*** STORED DATA

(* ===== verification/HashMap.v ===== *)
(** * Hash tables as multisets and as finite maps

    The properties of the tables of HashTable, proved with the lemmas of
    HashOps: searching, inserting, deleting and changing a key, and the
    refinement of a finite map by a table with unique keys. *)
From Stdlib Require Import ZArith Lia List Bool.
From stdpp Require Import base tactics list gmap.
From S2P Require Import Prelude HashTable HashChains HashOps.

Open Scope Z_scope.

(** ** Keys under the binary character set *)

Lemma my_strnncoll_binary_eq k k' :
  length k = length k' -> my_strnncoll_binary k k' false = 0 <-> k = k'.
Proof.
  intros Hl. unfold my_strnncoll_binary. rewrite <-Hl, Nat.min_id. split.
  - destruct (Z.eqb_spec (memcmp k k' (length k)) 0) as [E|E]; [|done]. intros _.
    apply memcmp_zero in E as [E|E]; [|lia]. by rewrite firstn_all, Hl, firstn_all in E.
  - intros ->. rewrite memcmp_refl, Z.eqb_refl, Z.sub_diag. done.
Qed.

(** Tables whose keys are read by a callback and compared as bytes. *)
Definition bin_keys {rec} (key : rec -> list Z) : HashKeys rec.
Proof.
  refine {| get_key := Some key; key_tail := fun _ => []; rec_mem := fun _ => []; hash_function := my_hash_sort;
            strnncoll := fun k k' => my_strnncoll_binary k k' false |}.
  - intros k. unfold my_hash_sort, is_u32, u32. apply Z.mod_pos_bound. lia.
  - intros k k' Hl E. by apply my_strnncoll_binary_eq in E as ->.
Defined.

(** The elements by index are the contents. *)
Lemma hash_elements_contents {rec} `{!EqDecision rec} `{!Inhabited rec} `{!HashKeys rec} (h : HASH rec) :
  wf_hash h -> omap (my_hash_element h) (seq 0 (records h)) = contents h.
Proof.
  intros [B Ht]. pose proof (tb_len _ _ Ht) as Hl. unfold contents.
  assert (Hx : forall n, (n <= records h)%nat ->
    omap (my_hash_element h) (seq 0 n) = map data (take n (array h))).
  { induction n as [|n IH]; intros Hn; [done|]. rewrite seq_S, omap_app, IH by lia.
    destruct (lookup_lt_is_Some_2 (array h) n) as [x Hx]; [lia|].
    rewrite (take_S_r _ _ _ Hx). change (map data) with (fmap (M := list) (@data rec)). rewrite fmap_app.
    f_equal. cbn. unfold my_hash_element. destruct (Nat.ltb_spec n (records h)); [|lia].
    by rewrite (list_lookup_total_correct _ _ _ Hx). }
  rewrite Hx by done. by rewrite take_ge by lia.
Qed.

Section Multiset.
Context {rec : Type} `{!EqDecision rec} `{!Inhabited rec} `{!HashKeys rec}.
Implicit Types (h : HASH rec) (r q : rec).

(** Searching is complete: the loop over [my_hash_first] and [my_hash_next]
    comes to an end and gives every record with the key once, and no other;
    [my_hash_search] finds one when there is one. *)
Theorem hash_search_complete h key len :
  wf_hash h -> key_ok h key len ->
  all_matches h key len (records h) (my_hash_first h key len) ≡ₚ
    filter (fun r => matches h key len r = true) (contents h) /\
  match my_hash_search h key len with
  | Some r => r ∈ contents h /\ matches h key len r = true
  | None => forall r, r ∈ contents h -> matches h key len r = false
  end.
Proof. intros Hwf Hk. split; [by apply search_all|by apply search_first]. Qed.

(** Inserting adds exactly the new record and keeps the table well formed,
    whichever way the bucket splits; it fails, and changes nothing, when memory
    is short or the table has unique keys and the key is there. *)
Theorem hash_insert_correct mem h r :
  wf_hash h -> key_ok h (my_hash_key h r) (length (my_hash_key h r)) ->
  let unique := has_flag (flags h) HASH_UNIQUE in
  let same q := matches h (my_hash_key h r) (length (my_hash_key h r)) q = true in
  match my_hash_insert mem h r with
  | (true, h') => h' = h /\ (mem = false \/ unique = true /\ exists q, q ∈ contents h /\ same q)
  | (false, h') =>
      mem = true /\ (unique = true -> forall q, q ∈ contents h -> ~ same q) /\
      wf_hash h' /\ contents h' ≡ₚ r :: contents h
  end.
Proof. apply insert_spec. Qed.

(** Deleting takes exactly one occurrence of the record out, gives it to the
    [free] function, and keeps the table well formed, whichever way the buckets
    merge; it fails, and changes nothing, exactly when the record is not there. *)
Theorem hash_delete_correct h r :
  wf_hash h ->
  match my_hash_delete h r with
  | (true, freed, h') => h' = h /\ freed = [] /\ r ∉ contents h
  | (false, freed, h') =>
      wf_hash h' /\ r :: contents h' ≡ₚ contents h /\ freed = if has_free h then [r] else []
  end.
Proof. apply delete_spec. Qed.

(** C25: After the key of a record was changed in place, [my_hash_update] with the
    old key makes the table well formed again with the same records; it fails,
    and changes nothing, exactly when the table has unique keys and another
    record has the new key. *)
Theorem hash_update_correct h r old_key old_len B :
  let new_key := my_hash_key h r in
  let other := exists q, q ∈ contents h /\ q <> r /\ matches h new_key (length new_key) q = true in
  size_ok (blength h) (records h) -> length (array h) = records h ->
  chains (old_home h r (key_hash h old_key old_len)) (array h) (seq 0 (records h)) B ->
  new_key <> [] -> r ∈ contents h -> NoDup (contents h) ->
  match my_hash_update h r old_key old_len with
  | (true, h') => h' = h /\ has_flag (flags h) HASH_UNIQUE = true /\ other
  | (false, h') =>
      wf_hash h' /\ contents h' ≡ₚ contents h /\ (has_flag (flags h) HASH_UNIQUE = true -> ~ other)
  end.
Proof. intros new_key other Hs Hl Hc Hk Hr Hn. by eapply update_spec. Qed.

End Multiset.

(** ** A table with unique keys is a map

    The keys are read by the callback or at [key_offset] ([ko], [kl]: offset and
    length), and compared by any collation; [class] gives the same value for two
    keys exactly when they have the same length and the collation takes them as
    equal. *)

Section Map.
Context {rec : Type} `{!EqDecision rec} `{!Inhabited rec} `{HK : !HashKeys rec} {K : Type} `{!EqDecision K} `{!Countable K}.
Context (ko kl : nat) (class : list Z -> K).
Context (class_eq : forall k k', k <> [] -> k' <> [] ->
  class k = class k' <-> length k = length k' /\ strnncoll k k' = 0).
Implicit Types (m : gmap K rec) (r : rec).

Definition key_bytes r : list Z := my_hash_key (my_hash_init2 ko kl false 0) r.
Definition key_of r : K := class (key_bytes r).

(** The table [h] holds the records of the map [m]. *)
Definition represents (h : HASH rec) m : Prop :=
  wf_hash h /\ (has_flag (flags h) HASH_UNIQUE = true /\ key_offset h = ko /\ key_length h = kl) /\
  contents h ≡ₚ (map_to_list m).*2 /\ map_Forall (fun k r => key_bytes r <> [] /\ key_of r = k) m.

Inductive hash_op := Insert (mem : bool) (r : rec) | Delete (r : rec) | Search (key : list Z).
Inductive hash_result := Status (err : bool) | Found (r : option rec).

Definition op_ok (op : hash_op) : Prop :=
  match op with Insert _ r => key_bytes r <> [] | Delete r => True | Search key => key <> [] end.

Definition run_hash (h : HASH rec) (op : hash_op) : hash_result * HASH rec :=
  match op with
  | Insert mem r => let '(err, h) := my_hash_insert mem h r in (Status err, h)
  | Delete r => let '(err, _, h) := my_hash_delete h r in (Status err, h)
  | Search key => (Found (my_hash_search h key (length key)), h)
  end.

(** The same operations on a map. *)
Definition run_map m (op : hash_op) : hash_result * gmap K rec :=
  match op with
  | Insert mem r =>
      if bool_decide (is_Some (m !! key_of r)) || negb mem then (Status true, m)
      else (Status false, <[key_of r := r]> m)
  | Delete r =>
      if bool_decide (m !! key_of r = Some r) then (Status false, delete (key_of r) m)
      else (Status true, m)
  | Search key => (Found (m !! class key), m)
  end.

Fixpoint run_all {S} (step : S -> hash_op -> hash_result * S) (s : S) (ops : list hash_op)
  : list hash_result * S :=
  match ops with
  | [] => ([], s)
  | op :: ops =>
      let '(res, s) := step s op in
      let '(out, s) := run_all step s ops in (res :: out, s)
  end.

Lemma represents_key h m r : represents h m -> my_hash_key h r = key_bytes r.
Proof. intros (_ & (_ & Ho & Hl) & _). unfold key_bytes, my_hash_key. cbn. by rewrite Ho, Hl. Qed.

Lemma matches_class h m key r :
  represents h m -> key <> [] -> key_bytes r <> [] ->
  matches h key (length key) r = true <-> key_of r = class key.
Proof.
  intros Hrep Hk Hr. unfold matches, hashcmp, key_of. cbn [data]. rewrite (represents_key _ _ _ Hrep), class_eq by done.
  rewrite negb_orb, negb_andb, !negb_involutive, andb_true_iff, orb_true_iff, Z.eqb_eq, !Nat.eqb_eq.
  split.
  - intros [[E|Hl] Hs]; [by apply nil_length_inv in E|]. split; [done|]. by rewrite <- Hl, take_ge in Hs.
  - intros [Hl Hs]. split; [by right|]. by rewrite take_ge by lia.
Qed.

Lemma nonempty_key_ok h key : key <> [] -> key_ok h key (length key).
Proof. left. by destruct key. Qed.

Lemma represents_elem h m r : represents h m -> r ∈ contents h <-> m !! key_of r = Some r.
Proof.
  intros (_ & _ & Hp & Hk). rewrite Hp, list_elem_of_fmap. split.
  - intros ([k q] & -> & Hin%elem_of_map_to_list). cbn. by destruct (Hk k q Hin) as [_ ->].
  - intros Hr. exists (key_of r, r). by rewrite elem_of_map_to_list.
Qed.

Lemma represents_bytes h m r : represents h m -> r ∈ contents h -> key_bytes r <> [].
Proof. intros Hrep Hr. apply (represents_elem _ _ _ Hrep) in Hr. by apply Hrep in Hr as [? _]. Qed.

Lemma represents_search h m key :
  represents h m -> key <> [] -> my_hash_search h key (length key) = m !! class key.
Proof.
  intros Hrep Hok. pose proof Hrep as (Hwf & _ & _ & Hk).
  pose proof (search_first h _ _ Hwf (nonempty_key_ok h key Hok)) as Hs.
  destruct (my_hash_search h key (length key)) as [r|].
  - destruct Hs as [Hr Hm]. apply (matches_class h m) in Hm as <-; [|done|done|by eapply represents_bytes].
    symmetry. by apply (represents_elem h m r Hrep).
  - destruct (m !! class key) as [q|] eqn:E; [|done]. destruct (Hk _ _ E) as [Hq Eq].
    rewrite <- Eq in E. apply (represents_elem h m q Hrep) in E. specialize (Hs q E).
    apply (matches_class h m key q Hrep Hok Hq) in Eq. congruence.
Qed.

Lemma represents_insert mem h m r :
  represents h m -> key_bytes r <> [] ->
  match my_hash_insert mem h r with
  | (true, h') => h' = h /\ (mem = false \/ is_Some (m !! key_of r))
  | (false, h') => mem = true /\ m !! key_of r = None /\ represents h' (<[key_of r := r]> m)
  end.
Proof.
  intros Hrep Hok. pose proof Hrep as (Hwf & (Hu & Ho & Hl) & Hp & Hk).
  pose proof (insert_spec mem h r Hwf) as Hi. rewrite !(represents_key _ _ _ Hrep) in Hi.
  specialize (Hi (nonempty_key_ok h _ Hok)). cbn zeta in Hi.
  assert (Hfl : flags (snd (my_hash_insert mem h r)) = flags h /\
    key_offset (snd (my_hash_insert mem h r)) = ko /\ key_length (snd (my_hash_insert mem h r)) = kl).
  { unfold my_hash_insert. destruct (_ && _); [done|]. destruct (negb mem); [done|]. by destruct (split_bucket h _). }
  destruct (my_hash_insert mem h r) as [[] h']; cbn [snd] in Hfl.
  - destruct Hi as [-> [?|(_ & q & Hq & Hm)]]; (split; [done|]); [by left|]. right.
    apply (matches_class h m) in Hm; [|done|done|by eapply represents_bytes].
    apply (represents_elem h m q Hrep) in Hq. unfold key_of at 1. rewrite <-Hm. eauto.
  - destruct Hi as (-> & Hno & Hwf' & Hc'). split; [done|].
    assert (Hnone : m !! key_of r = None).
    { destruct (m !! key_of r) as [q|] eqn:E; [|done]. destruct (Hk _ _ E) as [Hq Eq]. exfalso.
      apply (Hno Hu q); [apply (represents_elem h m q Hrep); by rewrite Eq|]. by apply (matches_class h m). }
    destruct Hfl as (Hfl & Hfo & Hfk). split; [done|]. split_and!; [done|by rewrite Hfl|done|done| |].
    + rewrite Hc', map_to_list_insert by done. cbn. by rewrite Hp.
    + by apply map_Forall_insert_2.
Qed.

******

== WHAT IS NEEDED ==
Please, from the entries above, set down exactly the lines from the one containing "- intros k." through the one containing "whichever way the bucket splits;", and only those.

== OUTPUT FOR THIS EXERCISE ==
  - intros k. unfold my_hash_sort, is_u32, u32. apply Z.mod_pos_bound. lia.
  - intros k k' Hl E. by apply my_strnncoll_binary_eq in E as ->.
Defined.

(** The elements by index are the contents. *)
Lemma hash_elements_contents {rec} `{!EqDecision rec} `{!Inhabited rec} `{!HashKeys rec} (h : HASH rec) :
  wf_hash h -> omap (my_hash_element h) (seq 0 (records h)) = contents h.
Proof.
  intros [B Ht]. pose proof (tb_len _ _ Ht) as Hl. unfold contents.
  assert (Hx : forall n, (n <= records h)%nat ->
    omap (my_hash_element h) (seq 0 n) = map data (take n (array h))).
  { induction n as [|n IH]; intros Hn; [done|]. rewrite seq_S, omap_app, IH by lia.
    destruct (lookup_lt_is_Some_2 (array h) n) as [x Hx]; [lia|].
    rewrite (take_S_r _ _ _ Hx). change (map data) with (fmap (M := list) (@data rec)). rewrite fmap_app.
    f_equal. cbn. unfold my_hash_element. destruct (Nat.ltb_spec n (records h)); [|lia].
    by rewrite (list_lookup_total_correct _ _ _ Hx). }
  rewrite Hx by done. by rewrite take_ge by lia.
Qed.

Section Multiset.
Context {rec : Type} `{!EqDecision rec} `{!Inhabited rec} `{!HashKeys rec}.
Implicit Types (h : HASH rec) (r q : rec).

(** Searching is complete: the loop over [my_hash_first] and [my_hash_next]
    comes to an end and gives every record with the key once, and no other;
    [my_hash_search] finds one when there is one. *)
Theorem hash_search_complete h key len :
  wf_hash h -> key_ok h key len ->
  all_matches h key len (records h) (my_hash_first h key len) ≡ₚ
    filter (fun r => matches h key len r = true) (contents h) /\
  match my_hash_search h key len with
  | Some r => r ∈ contents h /\ matches h key len r = true
  | None => forall r, r ∈ contents h -> matches h key len r = false
  end.
Proof. intros Hwf Hk. split; [by apply search_all|by apply search_first]. Qed.

(** Inserting adds exactly the new record and keeps the table well formed,
    whichever way the bucket splits; it fails, and changes nothing, when memory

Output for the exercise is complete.